Thermodynamics of the system of massive Dirac fermions in a uniform magnetic field

TL;DR

This paper develops a thermodynamic framework for massive Dirac fermions in a magnetic field, deriving key quantities and effects, including the chiral magnetic and separation effects, with a focus on mass and magnetic susceptibility.

Contribution

It introduces a comprehensive thermodynamic analysis of massive Dirac fermions in magnetic fields, including expansions and corrections for mass effects and chiral phenomena.

Findings

Derived the grand partition function from Landau levels.

Expanded thermodynamic quantities using the Abel-Plana formula.

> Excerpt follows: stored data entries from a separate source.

Lemma vs_game_ok_click (g : GameState) (t : nat) (index : Z) (p' : Page) :
  vs_game_ok (mkPage g t) ->
  page_step (mkPage g t) (PgClick index) = Some p' ->
  vs_game_ok p'.
Proof.
  intros Hok Hstep. simpl in Hstep. injection Hstep as <-.
  rewrite handleCellClick_eq.
  destruct (isComputerTurn g) eqn:Hb; simpl; [done|].
  destruct (makeMove_cases g index) as [[-> _]|(Ha & He & H)].
  { simpl. by rewrite Hb. }
  destruct Hok as (Hmode & Hturn & Hprog & Hwin). simpl in *.
  rewrite Ha in Hturn.
  destruct (currentPlayer g) eqn:Hcp; [|destruct Hturn; congruence].
  destruct Hturn as (_ & -> & Hcount & Hnow).
  destruct (Hprog Ha) as [Hn _].
  pose proof (count_cell_put_same X _ _ He) as HcX.
  pose proof (count_cell_put_other X O _ _ ltac:(done) He) as HcO.
  destruct H as [(line & Hl & ->)|[(Hl & Hd & ->)|(Hl & Hd & ->)]];
    unfold vs_game_ok, after_continue; simpl; rewrite ?Hb, ?Hcp, ?Hmode; simpl.
  - split; [done|]. split; [split; [done|]; split; [done|]; split; [lia|by right]|].
    split; [by intros ?|]. intros w [= <-].
    destruct (new_line_owned _ _ _ _ He Hn Hl) as (? & _ & ?). eauto.
  - split; [done|]. split; [split; [done|]; split; [done|]; split; [lia|by left]|].
    split; [by intros ?|]. intros w Hw. congruence.
  - split; [done|]. split; [split; [done|]; split; [done|]; split; [lia|done]|].
    split; [by intros _|]. intros w Hw. congruence.
Qed.

Lemma vs_game_ok_timer (g : GameState) (t : nat) (rnd : Q) (p' : Page) :
  vs_game_ok (mkPage g t) ->
  page_step (mkPage g t) (PgTimer rnd) = Some p' ->
  vs_game_ok p'.
Proof.
  intros Hok Hstep. simpl in Hstep. destruct t as [|n]; [done|].
  destruct (random_ok rnd) eqn:Hrnd; [|done]. injection Hstep as <-.
  destruct Hok as (Hmode & Hturn & Hprog & Hwin). simpl in *.
  destruct (gameActive g) eqn:Ha, (currentPlayer g) eqn:Hcp;
    try (destruct Hturn as (_ & ? & _); done).
  destruct Hturn as (Hb & [= ->] & Hcount & Hnow).
  destruct (Hprog Ha) as [Hn Hnd].
  pose proof (bestMove_of_is_Some rnd (board g) Hrnd) as [k Hk].
  destruct (computerTurn_cases rnd g) as [[? _]|[_ H]]; [congruence|].
  destruct H as [[E _]|[[E _]|(i & _ & He & H)]]; [congruence| |].
  { apply bestMove_of_minus_one in E. congruence. }
  pose proof (count_cell_put_same O _ _ He) as HcO.
  pose proof (count_cell_put_other O X _ _ ltac:(done) He) as HcX.
  destruct H as [(line & Hl & ->)|[(Hl & Hd & ->)|(Hl & Hd & ->)]];
    unfold vs_game_ok; simpl; rewrite ?Hcp, ?Hmode; simpl.
  - split; [done|]. split; [split; [done|]; split; [done|]; split; [lia|by right]|].
    split; [by intros ?|]. intros w [= <-].
    destruct (new_line_owned _ _ _ _ He Hn Hl) as (? & _ & ?). eauto.
  - split; [done|]. split; [split; [done|]; split; [done|]; split; [lia|by left]|].
    split; [by intros ?|]. intros w Hw. congruence.
  - split; [done|]. split; [split; [done|]; split; [done|]; split; [lia|done]|].
    split; [by intros _|]. intros w Hw. congruence.
Qed.

Lemma vs_game_ok_run (events : list PageEvent) (p p' : Page) :
  forallb same_game events = true ->
  vs_game_ok p -> page_run events p = Some p' -> vs_game_ok p'.
Proof.
  revert p. induction events as [|e events IH]; intros p Hsame Hok Hrun.
  - by injection Hrun as <-.
  - simpl in Hsame, Hrun. apply andb_true_iff in Hsame as [He Hsame].
    destruct (page_step p e) as [p1|] eqn:Hstep; [|done].
    apply (IH p1); [done| |done]. destruct p as [g t].
    destruct e as [m| | |index|rnd]; try done.
    + by eapply vs_game_ok_click.
    + by eapply vs_game_ok_timer.
Qed.

Lemma vs_game_ok_start (g0 : GameState) :
  vs_game_ok (mkPage (selectMode VsComputer g0).2 0).
Proof.
  split; [done|]. split; [done|]. split; [by intros _|]. by intros w.
Qed.

(** X13: a vs-computer game that starts from the mode screen with no timer
    pending and is played on by clicks and timer callbacks alone stays in
    step.  At most one timer is pending; [isComputerTurn] is set exactly
    while it is, which is exactly while the game is active with O to move;
    X has as many marks on the board as O or one more; and a recorded
    winner is the player who moved last and owns a complete line. *)
Theorem vs_computer_game_in_step (g0 : GameState) (events : list PageEvent)
    (p : Page) :
  forallb same_game events = true ->
  page_run events (mkPage (selectMode VsComputer g0).2 0) = Some p ->
  let g := game p in
  mode g = Some VsComputer /\
  (pendingTimers p <= 1)%nat /\
  (isComputerTurn g = true <-> pendingTimers p = 1%nat) /\
  (isComputerTurn g = true <-> gameActive g = true /\ currentPlayer g = O) /\
  (count_cell (Mk X) (board g) = count_cell (Mk O) (board g) \/
   count_cell (Mk X) (board g) = S (count_cell (Mk O) (board g))) /\
  (gameActive g = true ->
     winner g = None /\
     count_cell (Mk X) (board g) =
       (count_cell (Mk O) (board g)
        + if decide (currentPlayer g = O) then 1 else 0)%nat) /\
  (forall w, winner g = Some w ->
     w = currentPlayer g /\
     exists line, line ∈ WINNING_COMBINATIONS /\ line_of w (board g) line).
Proof.
  intros Hsame Hrun g.
  pose proof (vs_game_ok_run events _ p Hsame (vs_game_ok_start g0) Hrun)
    as (Hmode & Hturn & _ & Hwin).
  fold g in Hmode, Hturn, Hwin.
  split; [done|].
  destruct (gameActive g), (currentPlayer g);
    destruct Hturn as (Hb & Ht & Hc & Hw); rewrite Hb, Ht, Hc;
    (split; [lia|]); (split; [split; intros; (done || lia)|]);
    (split; [split; [done|by intros [? ?]]|]);
    (split; [lia|]);
    (split; [first [done | intros _; simpl; split; [done|lia]]|]);
    intros w Hwn;
    (split; [first [congruence | destruct Hw; congruence]|by apply Hwin]).
Qed.

Lemma vs_computer_game_in_step_witness :
  let events := [PgClick 0; PgClick 1; PgTimer (1 # 2); PgClick 8] in
  exists p,
    page_run events (mkPage (selectMode VsComputer initialGameState).2 0) = Some p
    /\ pendingTimers p = 1%nat /\ isComputerTurn (game p) = true.
Proof.
  intros events. eexists. split; [reflexivity|].
  pose proof (vs_computer_game_in_step initialGameState events _ eq_refl eq_refl)
    as (_ & _ & Hflag & _).
  split; [reflexivity|]. apply Hflag. reflexivity.
Defined.

Lemma computerTurn_fresh (rnd : Q) (md : option Mode) (busy : bool) :
  computerTurn rnd
    (mkGameState (replicate 9 Empty) X true None md busy) =
  (Normal,
   mkGameState (put (replicate 9 Empty) 4 (Mk O)) O true None md false).
Proof. vm_compute. reflexivity. Qed.

(** X14: nothing cancels the timer of [makeComputerMove].  When the game
    is started afresh (restart button, mode screen, mode button) while a
    timer is pending, the timer still fires into the new game: the
    computer opens with an O in the centre, the turn passes to O, and the
    next click on a free cell writes an O as well.  In such a session a
    line of three O can end up recorded as a win of X. *)
Theorem reset_keeps_pending_timer (p : Page) (e : PageEvent) (n : nat) (rnd : Q) :
  same_game e = false ->
  pendingTimers p = S n ->
  random_ok rnd = true ->
  (exists p',
     page_run [e; PgTimer rnd] p = Some p' /\
     pendingTimers p' = n /\
     board (game p') = put (replicate 9 Empty) 4 (Mk O) /\
     currentPlayer (game p') = O /\
     gameActive (game p') = true /\
     isComputerTurn (game p') = false /\
     (forall index, 0 <= index <= 8 -> index <> 4 ->
        exists p'', page_step p' (PgClick index) = Some p'' /\
          get (board (game p'')) index = Some (Mk O) /\
          currentPlayer (game p'') = X)) /\
  (exists q, page_run restart_race initialPage = Some q /\
     winner (game q) = Some X /\
     checkWin_on (board (game q)) = Some (2, 4, 6) /\
     line_of O (board (game q)) (2, 4, 6)).
Proof.
  intros He Hp Hrnd. split.
  - assert (Hrun : exists md,
      page_run [e; PgTimer rnd] p =
      Some (mkPage (mkGameState (put (replicate 9 Empty) 4 (Mk O)) O true None
                      md false) n)).
    { assert (H1 : forall g, (restartGame g).2 =
                mkGameState (replicate 9 Empty) X true None (mode g) false)
        by reflexivity.
      assert (H2 : forall g, (showModeSelection g).2 =
                mkGameState (replicate 9 Empty) X true None (mode g) false)
        by reflexivity.
      assert (H3 : forall m g, (selectMode m g).2 =
                mkGameState (replicate 9 Empty) X true None (Some m) false)
        by reflexivity.
      destruct e as [m| | |index|rnd']; try discriminate He;
        cbn [page_run page_step game pendingTimers];
        rewrite Hp, Hrnd, ?H1, ?H2, ?H3, computerTurn_fresh; eexists;
        reflexivity. }
    destruct Hrun as [md ->]. eexists. split; [reflexivity|].
    do 5 (split; [reflexivity|]).
    intros index Hi Hne.
    assert (Hc : index = 0 \/ index = 1 \/ index = 2 \/ index = 3 \/
                 index = 5 \/ index = 6 \/ index = 7 \/ index = 8) by lia.
    destruct md as [[]|];
      destruct Hc as [->|[->|[->|[->|[->|[->|[->| ->]]]]]]];
      (eexists; split; [reflexivity|split; reflexivity]).
  - eexists. split; [vm_compute; reflexivity|].
    split; [reflexivity|]. split; [vm_compute; reflexivity|].
    repeat split; vm_compute; reflexivity.
Qed.

Lemma reset_keeps_pending_timer_witness :
  let p := mkPage (run [EvSelectMode VsComputer; EvMove 0] initialGameState) 1 in
  exists p', page_run [PgRestart; PgTimer (1 # 3)] p = Some p' /\
             currentPlayer (game p') = O /\
             get (board (game p')) 4 = Some (Mk O).
Proof.
  intros p.
  destruct (reset_keeps_pending_timer p PgRestart 0 (1 # 3) eq_refl eq_refl eq_refl)
    as [(p' & Hrun & _ & Hb & Hcp & _) _].
  exists p'. split; [exact Hrun|]. split; [exact Hcp|].
  rewrite Hb. reflexivity.
Defined.

(** ** Turn order on the board *)

Lemma turns_ok_makeMove (s : GameState) (index : Z) :
  turns_ok s -> turns_ok (makeMove index s).2.
Proof.
  unfold turns_ok. intros Hs.
  destruct (makeMove_cases s index) as [[-> _]|(Ha & He & H)]; [done|].
  rewrite Ha in Hs.
  destruct H as [(line & _ & ->)|[(_ & _ & ->)|(_ & _ & ->)]]; simpl;
    destruct (currentPlayer s); simpl;
    rewrite ?(count_cell_put_same _ _ _ He),
            ?(count_cell_put_other X O _ _ ltac:(done) He),
            ?(count_cell_put_other O X _ _ ltac:(done) He); lia.
Qed.

Lemma turns_ok_playMoves (indices : list Z) (s : GameState) :
  turns_ok s -> turns_ok (playMoves indices s).2.
Proof.
  revert s. induction indices as [|index l IH]; intros s Hs; [done|].
  rewrite playMoves_cons. cbn [snd]. by apply IH, turns_ok_makeMove.
Qed.

(** X15: after any run of [makeMove] calls from a reset the board is a
    position of a game in which X began and the players took turns: X has
    as many marks as O, or one more, and in an active game the one more
    exactly when O is to move.  The marks on the board are the accepted
    calls. *)
Theorem makeMove_keeps_turn_order (indices : list Z) (s0 : GameState) :
  let s := (playMoves indices (resetGameState s0).2).2 in
  (count_cell (Mk X) (board s) = count_cell (Mk O) (board s) \/
   count_cell (Mk X) (board s) = S (count_cell (Mk O) (board s))) /\
  (gameActive s = true ->
   count_cell (Mk X) (board s) =
     (count_cell (Mk O) (board s)
      + if decide (currentPlayer s = O) then 1 else 0)%nat) /\
  (count_cell (Mk X) (board s) + count_cell (Mk O) (board s) =
   count_accepted (playMoves indices (resetGameState s0).2).1)%nat.
Proof.
  intros s.
  assert (Hturns : turns_ok s).
  { apply turns_ok_playMoves. reflexivity. }
  split; [|split].
  - unfold turns_ok in Hturns.
    destruct (gameActive s), (currentPlayer s); lia.
  - intros Ha. unfold turns_ok in Hturns. rewrite Ha in Hturns.
    destruct (currentPlayer s); simpl; lia.
  - subst s.
    assert (Hgen : forall l g,
      (count_cell (Mk X) (board (playMoves l g).2)
       + count_cell (Mk O) (board (playMoves l g).2) =
       count_cell (Mk X) (board g) + count_cell (Mk O) (board g)
       + count_accepted (playMoves l g).1)%nat).
    { induction l as [|index l IH]; intros g; [simpl; lia|].
      rewrite playMoves_cons. cbn [fst snd]. rewrite IH.
      destruct (makeMove_cases g index) as [[-> _]|(_ & He & H)]; [simpl; lia|].
      destruct H as [(line & _ & ->)|[(_ & _ & ->)|(_ & _ & ->)]]; simpl;
        destruct (currentPlayer g); simpl;
        rewrite ?(count_cell_put_same _ _ _ He),
                ?(count_cell_put_other X O _ _ ltac:(done) He),
                ?(count_cell_put_other O X _ _ ltac:(done) He); lia. }
    rewrite Hgen. reflexivity.
Qed.

(** ** Two-player games on the page *)

Lemma makeMove_two_player (index : Z) (s : GameState) :
  mode s = Some TwoPlayer -> isComputerTurn s = false ->
  mode (makeMove index s).2 = Some TwoPlayer /\
  isComputerTurn (makeMove index s).2 = false.
Proof.
  intros Hm Hb. destruct (makeMove_cases s index) as [[-> _]|(_ & _ & H)]; [done|].
  destruct H as [(line & _ & ->)|[(_ & _ & ->)|(_ & _ & ->)]]; simpl;
    rewrite ?Hm; done.
Qed.

Lemma page_run_two_player (indices : list Z) (g : GameState) :
  mode g = Some TwoPlayer -> isComputerTurn g = false ->
  page_run (PgClick <$> indices) (mkPage g 0) =
    Some (mkPage (playMoves indices g).2 0) /\
  mode (playMoves indices g).2 = Some TwoPlayer /\
  isComputerTurn (playMoves indices g).2 = false.
Proof.
  revert g. induction indices as [|index l IH]; intros g Hm Hb; [done|].
  destruct (makeMove_two_player index g Hm Hb) as [Hm' Hb'].
  rewrite playMoves_cons. cbn [snd fmap list_fmap page_run page_step game
                               pendingTimers].
  rewrite handleCellClick_eq, Hb. cbn [negb andb]. rewrite Hb'.
  by apply IH.
Qed.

Recovered known chiral magnetic and separation effects in the massless limit.

Abstract

We construct the grand partition function of the system of massive Dirac fermions in a uniform magnetic field from Landau levels, through which all thermodynamic quantities can be obtained. Making use of the Abel-Plana formula, these thermodynamic quantities can be expanded as power series with respect to the dimensionless variable $b=2eB/T^{2}$. The zero-field magnetic susceptibility is expanded at zero mass, and the leading order term is logarithmic. We also calculate scalar, vector current, axial vector current and energy-momentum tensor of the system through ensemble average approach. Mass correction to chiral separation effect is discussed. For massless chiral fermions, our results recover the chiral magnetic effect for right- and left-handed fermions, as well as chiral separation effect.